### Exercise aim
Among the entries below, one stretch runs from the line that contains "Lemma gainLossOfRow_notes currentRates" through the line that contains "by rewrite (signalsVarious_unparsed". Repeat that stretch exactly, ends included, and only that.

### Dataset extract
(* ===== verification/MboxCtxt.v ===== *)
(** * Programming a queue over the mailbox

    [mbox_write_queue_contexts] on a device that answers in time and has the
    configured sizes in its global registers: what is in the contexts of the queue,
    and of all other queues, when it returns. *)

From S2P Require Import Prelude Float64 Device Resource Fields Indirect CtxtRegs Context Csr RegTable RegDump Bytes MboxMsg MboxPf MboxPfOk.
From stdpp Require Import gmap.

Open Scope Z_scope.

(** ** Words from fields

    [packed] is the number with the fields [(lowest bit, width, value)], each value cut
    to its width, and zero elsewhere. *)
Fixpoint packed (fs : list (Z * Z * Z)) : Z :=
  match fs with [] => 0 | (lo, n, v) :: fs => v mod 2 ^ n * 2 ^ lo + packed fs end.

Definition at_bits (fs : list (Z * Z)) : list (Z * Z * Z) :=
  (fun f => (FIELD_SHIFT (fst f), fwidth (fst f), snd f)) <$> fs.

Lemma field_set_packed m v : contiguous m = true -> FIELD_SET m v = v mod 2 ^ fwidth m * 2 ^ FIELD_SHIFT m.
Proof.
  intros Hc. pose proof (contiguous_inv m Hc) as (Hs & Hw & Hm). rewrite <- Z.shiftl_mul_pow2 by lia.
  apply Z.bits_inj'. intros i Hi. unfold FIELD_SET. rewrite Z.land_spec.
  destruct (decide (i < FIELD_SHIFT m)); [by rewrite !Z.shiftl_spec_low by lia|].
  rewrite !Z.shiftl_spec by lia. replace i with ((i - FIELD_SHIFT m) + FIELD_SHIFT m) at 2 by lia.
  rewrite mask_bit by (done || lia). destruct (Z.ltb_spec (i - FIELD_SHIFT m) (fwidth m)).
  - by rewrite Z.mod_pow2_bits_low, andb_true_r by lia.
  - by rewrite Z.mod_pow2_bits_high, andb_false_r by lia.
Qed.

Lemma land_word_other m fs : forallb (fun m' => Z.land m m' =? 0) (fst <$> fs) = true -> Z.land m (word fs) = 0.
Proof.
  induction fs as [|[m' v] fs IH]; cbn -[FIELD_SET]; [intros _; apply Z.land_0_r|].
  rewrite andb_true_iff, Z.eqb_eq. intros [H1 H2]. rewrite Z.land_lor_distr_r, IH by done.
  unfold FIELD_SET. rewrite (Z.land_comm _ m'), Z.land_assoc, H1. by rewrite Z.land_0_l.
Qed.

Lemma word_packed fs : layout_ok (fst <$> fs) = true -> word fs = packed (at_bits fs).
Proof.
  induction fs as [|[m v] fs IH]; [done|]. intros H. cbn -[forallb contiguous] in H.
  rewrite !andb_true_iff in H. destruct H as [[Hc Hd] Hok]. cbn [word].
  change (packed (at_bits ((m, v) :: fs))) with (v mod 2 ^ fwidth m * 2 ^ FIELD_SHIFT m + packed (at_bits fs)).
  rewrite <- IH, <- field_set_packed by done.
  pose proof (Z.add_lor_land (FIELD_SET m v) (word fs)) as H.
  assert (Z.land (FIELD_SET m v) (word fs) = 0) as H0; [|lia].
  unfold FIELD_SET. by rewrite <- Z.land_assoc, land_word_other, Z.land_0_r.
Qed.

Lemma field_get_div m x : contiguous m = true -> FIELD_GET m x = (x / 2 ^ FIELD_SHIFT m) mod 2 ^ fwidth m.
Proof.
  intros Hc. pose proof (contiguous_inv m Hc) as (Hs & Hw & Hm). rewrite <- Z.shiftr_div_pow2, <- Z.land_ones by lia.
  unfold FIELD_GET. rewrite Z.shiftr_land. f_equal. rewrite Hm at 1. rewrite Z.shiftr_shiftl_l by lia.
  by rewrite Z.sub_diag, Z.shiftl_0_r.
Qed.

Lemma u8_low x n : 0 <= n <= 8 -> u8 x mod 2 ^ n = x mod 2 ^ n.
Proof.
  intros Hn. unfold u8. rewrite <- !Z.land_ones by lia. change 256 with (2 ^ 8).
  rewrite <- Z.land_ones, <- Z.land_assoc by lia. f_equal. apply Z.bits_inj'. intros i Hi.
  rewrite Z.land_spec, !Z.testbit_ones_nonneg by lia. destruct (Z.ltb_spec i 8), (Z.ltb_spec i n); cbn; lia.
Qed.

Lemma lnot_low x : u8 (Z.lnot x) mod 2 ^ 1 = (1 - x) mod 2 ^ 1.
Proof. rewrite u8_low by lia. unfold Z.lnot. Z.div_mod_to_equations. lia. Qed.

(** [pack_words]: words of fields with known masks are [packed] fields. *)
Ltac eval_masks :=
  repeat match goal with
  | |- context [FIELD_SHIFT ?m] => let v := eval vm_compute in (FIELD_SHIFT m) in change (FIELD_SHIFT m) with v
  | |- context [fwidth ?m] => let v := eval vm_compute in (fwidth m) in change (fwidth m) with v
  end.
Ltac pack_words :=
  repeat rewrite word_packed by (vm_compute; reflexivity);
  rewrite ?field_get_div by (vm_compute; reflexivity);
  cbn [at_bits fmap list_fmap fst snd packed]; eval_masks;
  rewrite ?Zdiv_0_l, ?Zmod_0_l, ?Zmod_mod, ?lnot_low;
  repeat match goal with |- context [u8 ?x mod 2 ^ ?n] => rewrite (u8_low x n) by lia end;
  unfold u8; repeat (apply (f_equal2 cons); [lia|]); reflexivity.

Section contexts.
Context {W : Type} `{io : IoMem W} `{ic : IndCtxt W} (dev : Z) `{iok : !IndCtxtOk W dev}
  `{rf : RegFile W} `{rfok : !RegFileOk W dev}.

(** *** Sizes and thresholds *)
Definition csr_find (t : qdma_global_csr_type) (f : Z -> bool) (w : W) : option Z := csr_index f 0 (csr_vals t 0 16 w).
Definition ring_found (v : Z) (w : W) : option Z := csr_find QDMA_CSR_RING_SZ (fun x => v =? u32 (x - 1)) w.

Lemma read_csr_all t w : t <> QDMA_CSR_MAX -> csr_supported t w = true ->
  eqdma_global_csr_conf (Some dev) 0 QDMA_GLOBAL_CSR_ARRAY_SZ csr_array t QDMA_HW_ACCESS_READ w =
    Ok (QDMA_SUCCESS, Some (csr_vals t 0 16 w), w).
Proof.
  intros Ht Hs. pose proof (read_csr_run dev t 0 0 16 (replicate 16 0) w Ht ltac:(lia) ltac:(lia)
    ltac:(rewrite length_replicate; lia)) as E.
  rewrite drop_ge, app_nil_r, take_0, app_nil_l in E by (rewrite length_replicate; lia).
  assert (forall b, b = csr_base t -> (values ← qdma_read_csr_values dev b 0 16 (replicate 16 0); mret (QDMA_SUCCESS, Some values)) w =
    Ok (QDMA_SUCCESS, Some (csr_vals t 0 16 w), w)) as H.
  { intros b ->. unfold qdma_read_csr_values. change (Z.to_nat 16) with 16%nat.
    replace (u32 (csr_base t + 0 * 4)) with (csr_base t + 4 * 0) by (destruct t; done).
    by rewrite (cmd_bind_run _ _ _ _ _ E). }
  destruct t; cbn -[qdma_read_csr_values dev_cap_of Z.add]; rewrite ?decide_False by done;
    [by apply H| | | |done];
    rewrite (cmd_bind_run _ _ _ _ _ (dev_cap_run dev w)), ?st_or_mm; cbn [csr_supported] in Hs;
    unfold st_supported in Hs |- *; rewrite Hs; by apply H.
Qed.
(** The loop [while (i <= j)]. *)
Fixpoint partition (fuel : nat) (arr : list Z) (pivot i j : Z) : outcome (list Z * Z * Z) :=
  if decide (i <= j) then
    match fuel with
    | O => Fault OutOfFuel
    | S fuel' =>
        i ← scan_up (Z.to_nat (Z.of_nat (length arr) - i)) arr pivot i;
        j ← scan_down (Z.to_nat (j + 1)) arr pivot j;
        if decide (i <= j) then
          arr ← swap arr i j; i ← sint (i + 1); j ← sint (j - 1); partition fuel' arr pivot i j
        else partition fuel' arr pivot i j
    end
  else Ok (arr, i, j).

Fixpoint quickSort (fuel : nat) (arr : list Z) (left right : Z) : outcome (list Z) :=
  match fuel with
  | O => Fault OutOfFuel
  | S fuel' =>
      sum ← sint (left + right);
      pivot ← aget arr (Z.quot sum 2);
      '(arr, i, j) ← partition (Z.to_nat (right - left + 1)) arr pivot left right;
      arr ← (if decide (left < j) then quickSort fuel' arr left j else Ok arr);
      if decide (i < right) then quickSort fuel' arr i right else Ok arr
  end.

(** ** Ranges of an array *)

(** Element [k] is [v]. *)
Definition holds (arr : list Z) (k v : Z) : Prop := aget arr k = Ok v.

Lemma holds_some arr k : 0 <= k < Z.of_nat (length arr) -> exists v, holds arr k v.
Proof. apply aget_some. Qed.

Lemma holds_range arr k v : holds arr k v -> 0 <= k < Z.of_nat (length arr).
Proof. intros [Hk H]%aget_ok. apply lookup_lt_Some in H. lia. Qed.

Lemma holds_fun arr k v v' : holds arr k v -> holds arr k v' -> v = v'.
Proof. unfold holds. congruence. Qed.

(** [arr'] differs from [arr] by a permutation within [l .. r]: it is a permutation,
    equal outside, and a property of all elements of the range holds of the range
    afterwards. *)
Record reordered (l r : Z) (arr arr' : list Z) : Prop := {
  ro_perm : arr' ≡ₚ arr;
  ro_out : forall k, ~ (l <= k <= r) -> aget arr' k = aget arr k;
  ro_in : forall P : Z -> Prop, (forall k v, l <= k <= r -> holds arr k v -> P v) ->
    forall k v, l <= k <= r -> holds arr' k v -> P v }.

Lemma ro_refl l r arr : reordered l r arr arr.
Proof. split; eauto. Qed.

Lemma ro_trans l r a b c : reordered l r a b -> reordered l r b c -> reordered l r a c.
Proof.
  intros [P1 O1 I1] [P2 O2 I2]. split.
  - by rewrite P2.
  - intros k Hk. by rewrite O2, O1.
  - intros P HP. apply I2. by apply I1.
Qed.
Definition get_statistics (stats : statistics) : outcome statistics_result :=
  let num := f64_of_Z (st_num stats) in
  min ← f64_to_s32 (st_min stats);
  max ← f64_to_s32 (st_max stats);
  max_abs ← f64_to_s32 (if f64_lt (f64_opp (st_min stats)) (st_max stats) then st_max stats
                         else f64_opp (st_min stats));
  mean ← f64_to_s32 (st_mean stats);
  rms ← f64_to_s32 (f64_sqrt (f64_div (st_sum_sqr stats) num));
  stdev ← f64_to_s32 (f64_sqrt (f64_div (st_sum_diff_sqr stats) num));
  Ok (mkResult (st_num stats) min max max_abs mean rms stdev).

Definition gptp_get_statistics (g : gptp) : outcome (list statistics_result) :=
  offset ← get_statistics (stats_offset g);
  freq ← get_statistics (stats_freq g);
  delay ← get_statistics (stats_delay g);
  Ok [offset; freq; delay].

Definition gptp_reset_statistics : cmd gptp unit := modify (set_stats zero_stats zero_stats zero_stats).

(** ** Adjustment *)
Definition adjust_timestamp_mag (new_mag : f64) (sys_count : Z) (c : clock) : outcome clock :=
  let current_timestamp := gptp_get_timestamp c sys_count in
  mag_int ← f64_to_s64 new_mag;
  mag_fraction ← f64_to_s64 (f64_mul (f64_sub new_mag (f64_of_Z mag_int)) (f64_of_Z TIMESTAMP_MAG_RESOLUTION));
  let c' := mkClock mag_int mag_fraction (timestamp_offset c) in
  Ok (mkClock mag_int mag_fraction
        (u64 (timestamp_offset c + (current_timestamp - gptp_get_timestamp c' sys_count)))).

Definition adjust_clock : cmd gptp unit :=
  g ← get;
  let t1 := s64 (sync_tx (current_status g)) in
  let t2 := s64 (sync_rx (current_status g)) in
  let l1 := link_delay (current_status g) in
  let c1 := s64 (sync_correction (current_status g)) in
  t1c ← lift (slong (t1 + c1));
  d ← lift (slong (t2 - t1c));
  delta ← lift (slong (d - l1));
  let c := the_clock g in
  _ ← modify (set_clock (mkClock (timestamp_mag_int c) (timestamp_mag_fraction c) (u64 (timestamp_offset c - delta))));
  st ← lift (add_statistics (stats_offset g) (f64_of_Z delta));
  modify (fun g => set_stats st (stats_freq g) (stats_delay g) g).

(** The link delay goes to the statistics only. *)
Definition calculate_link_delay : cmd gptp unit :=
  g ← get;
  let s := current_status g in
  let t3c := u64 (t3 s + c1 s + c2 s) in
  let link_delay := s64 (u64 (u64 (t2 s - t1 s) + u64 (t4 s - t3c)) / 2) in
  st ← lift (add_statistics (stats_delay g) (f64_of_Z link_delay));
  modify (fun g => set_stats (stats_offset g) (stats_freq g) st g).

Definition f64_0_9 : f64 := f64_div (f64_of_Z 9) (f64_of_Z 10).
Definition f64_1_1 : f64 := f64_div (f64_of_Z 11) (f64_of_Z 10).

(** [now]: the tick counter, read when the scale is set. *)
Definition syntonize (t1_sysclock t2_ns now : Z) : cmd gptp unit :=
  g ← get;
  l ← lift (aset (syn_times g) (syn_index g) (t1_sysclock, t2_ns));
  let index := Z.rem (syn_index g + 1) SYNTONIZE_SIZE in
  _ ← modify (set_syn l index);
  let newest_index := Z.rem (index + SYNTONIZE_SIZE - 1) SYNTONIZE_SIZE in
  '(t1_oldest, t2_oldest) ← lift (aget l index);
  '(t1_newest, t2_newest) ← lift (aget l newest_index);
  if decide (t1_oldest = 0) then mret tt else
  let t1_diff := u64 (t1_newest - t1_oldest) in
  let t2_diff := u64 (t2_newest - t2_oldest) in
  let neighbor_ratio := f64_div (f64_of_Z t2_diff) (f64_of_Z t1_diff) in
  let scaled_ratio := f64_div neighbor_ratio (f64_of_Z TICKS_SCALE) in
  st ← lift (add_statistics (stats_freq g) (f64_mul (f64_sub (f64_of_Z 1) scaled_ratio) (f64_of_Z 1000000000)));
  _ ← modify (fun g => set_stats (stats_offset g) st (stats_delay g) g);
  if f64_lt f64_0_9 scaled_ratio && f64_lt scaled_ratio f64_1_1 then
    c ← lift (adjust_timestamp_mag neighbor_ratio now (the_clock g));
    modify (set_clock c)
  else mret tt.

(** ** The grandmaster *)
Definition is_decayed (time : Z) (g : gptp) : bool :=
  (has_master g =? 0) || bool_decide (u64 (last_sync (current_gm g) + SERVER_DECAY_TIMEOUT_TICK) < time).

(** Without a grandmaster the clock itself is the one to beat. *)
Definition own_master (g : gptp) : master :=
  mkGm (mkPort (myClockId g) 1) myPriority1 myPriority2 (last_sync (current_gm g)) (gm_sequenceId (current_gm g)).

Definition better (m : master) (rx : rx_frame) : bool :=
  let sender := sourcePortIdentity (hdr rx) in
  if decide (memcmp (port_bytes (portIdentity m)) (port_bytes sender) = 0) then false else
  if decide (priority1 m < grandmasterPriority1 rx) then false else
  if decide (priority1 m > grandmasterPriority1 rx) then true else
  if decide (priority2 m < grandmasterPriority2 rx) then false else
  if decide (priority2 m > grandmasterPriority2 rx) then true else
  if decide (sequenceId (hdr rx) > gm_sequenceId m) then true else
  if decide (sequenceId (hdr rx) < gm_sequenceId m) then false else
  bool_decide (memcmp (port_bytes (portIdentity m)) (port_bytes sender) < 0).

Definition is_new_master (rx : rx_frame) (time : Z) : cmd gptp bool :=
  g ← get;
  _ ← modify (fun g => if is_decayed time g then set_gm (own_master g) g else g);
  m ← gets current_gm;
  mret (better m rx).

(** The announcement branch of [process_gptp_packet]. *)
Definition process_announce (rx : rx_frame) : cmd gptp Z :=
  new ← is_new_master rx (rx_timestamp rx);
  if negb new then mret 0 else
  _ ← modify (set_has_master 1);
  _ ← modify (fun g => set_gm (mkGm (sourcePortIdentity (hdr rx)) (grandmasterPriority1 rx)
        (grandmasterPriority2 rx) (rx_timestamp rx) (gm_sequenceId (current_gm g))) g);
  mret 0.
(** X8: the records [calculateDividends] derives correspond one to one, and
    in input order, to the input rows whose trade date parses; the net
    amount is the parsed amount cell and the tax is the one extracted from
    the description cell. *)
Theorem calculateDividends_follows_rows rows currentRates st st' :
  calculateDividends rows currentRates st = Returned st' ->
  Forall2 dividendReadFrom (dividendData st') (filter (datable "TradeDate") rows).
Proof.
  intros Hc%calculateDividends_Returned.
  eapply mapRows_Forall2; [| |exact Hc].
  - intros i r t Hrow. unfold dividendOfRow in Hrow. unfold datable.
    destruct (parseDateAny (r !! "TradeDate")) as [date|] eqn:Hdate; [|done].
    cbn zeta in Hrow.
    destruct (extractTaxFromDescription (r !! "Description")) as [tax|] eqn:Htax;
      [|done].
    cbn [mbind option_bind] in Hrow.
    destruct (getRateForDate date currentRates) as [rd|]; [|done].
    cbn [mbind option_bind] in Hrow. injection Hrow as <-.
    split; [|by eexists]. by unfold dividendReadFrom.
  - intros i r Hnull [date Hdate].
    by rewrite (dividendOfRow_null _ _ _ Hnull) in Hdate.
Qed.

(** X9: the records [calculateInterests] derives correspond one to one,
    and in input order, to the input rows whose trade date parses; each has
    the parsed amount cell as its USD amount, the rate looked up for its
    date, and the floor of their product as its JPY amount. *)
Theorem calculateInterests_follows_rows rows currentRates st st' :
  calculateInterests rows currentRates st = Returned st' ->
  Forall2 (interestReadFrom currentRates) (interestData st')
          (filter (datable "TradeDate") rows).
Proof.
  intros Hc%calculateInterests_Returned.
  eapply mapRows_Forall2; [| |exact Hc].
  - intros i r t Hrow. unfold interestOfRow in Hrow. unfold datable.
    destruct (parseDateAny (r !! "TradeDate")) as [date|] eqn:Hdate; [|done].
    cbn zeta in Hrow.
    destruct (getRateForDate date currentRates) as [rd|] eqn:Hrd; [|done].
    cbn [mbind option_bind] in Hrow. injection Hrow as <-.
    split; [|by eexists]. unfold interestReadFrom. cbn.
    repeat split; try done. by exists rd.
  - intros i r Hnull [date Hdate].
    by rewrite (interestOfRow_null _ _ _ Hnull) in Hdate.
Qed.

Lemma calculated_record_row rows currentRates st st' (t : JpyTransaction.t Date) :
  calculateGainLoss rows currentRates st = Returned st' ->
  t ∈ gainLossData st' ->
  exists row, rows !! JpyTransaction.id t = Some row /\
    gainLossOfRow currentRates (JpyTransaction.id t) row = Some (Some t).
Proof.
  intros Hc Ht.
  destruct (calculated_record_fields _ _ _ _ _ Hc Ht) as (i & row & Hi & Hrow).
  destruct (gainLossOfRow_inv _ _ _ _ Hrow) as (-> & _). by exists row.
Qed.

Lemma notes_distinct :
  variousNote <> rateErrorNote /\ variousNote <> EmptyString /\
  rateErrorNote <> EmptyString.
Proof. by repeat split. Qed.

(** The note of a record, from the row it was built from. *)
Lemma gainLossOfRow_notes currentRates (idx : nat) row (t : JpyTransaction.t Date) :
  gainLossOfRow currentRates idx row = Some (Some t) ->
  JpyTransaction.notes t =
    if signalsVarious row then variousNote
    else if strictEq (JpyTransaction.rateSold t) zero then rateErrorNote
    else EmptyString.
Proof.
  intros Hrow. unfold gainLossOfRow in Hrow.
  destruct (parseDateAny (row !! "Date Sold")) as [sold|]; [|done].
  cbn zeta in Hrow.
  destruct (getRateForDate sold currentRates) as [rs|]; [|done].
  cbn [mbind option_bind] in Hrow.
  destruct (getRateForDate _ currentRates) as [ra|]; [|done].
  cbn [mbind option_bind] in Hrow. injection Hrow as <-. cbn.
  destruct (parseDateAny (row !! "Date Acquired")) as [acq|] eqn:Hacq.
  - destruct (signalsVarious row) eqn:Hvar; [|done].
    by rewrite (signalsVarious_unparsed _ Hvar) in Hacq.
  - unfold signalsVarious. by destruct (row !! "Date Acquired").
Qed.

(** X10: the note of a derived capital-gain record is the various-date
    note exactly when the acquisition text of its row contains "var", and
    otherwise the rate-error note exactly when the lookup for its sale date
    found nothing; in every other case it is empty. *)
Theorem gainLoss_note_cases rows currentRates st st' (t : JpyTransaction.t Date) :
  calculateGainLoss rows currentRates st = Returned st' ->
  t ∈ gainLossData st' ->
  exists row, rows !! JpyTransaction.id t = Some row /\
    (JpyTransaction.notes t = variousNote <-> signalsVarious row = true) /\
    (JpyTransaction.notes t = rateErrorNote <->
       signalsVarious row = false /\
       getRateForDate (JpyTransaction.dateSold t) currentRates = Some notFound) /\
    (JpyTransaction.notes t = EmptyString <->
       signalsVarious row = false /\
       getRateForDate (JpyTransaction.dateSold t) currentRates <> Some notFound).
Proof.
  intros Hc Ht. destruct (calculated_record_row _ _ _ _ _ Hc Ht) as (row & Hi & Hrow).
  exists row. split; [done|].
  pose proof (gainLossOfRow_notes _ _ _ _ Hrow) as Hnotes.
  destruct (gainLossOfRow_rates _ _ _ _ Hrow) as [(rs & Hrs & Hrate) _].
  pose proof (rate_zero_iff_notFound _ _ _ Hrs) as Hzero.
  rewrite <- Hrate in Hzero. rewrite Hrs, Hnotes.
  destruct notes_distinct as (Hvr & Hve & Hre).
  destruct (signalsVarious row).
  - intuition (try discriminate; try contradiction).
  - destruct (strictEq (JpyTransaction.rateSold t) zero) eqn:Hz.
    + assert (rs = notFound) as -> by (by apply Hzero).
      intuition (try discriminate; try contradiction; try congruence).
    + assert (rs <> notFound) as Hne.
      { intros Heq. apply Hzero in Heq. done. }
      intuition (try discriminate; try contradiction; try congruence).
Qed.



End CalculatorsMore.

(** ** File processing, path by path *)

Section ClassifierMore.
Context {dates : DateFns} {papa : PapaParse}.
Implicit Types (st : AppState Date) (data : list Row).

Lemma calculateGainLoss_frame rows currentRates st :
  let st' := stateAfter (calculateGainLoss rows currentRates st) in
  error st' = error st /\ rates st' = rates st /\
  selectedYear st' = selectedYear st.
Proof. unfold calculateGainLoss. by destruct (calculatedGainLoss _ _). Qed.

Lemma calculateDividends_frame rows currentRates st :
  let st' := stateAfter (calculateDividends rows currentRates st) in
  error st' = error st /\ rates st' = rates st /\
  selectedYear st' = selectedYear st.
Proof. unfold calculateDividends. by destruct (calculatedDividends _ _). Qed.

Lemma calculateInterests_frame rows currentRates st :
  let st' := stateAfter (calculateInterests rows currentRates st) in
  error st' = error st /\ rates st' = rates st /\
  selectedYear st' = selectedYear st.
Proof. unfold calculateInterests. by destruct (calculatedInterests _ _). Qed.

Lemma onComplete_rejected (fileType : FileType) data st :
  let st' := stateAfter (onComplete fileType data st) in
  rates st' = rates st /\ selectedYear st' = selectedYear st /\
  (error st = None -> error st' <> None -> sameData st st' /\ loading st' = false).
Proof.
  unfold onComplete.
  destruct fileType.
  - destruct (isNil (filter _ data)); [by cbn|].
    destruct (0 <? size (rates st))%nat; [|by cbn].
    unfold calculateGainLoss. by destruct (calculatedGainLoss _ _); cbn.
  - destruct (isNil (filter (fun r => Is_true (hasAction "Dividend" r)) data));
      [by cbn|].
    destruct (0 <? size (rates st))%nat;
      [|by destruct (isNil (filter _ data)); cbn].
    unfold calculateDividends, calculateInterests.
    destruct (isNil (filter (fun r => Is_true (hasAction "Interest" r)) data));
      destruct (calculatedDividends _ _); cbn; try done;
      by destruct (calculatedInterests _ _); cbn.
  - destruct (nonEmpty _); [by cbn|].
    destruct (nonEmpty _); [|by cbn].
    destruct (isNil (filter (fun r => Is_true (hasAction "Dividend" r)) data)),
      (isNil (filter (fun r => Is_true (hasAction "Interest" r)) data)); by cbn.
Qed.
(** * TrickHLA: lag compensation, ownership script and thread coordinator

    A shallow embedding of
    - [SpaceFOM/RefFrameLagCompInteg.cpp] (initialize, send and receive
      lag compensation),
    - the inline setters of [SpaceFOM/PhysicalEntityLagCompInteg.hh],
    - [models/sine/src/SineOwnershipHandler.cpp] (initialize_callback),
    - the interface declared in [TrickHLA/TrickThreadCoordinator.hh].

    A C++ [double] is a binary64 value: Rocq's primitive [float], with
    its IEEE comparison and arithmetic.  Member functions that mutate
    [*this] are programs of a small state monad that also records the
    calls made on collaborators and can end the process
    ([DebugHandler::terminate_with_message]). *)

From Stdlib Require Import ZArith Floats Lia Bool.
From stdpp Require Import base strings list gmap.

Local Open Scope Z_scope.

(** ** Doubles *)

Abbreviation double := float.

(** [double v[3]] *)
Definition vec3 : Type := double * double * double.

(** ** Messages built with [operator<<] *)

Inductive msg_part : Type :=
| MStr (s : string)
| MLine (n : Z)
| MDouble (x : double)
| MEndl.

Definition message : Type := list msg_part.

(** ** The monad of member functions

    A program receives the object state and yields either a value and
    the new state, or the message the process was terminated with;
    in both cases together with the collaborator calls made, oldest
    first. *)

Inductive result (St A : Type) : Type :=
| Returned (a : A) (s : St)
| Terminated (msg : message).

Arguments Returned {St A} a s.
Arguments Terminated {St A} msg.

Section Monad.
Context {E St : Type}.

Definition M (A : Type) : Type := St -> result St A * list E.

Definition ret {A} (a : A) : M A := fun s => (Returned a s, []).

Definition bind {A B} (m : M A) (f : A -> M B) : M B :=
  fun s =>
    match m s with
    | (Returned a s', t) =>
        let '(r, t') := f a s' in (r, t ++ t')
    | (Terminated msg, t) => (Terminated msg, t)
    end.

### Answer area
Lemma gainLossOfRow_notes currentRates (idx : nat) row (t : JpyTransaction.t Date) :
  gainLossOfRow currentRates idx row = Some (Some t) ->
  JpyTransaction.notes t =
    if signalsVarious row then variousNote
    else if strictEq (JpyTransaction.rateSold t) zero then rateErrorNote
    else EmptyString.
Proof.
  intros Hrow. unfold gainLossOfRow in Hrow.
  destruct (parseDateAny (row !! "Date Sold")) as [sold|]; [|done].
  cbn zeta in Hrow.
  destruct (getRateForDate sold currentRates) as [rs|]; [|done].
  cbn [mbind option_bind] in Hrow.
  destruct (getRateForDate _ currentRates) as [ra|]; [|done].
  cbn [mbind option_bind] in Hrow. injection Hrow as <-. cbn.
  destruct (parseDateAny (row !! "Date Acquired")) as [acq|] eqn:Hacq.
  - destruct (signalsVarious row) eqn:Hvar; [|done].
    by rewrite (signalsVarious_unparsed _ Hvar) in Hacq.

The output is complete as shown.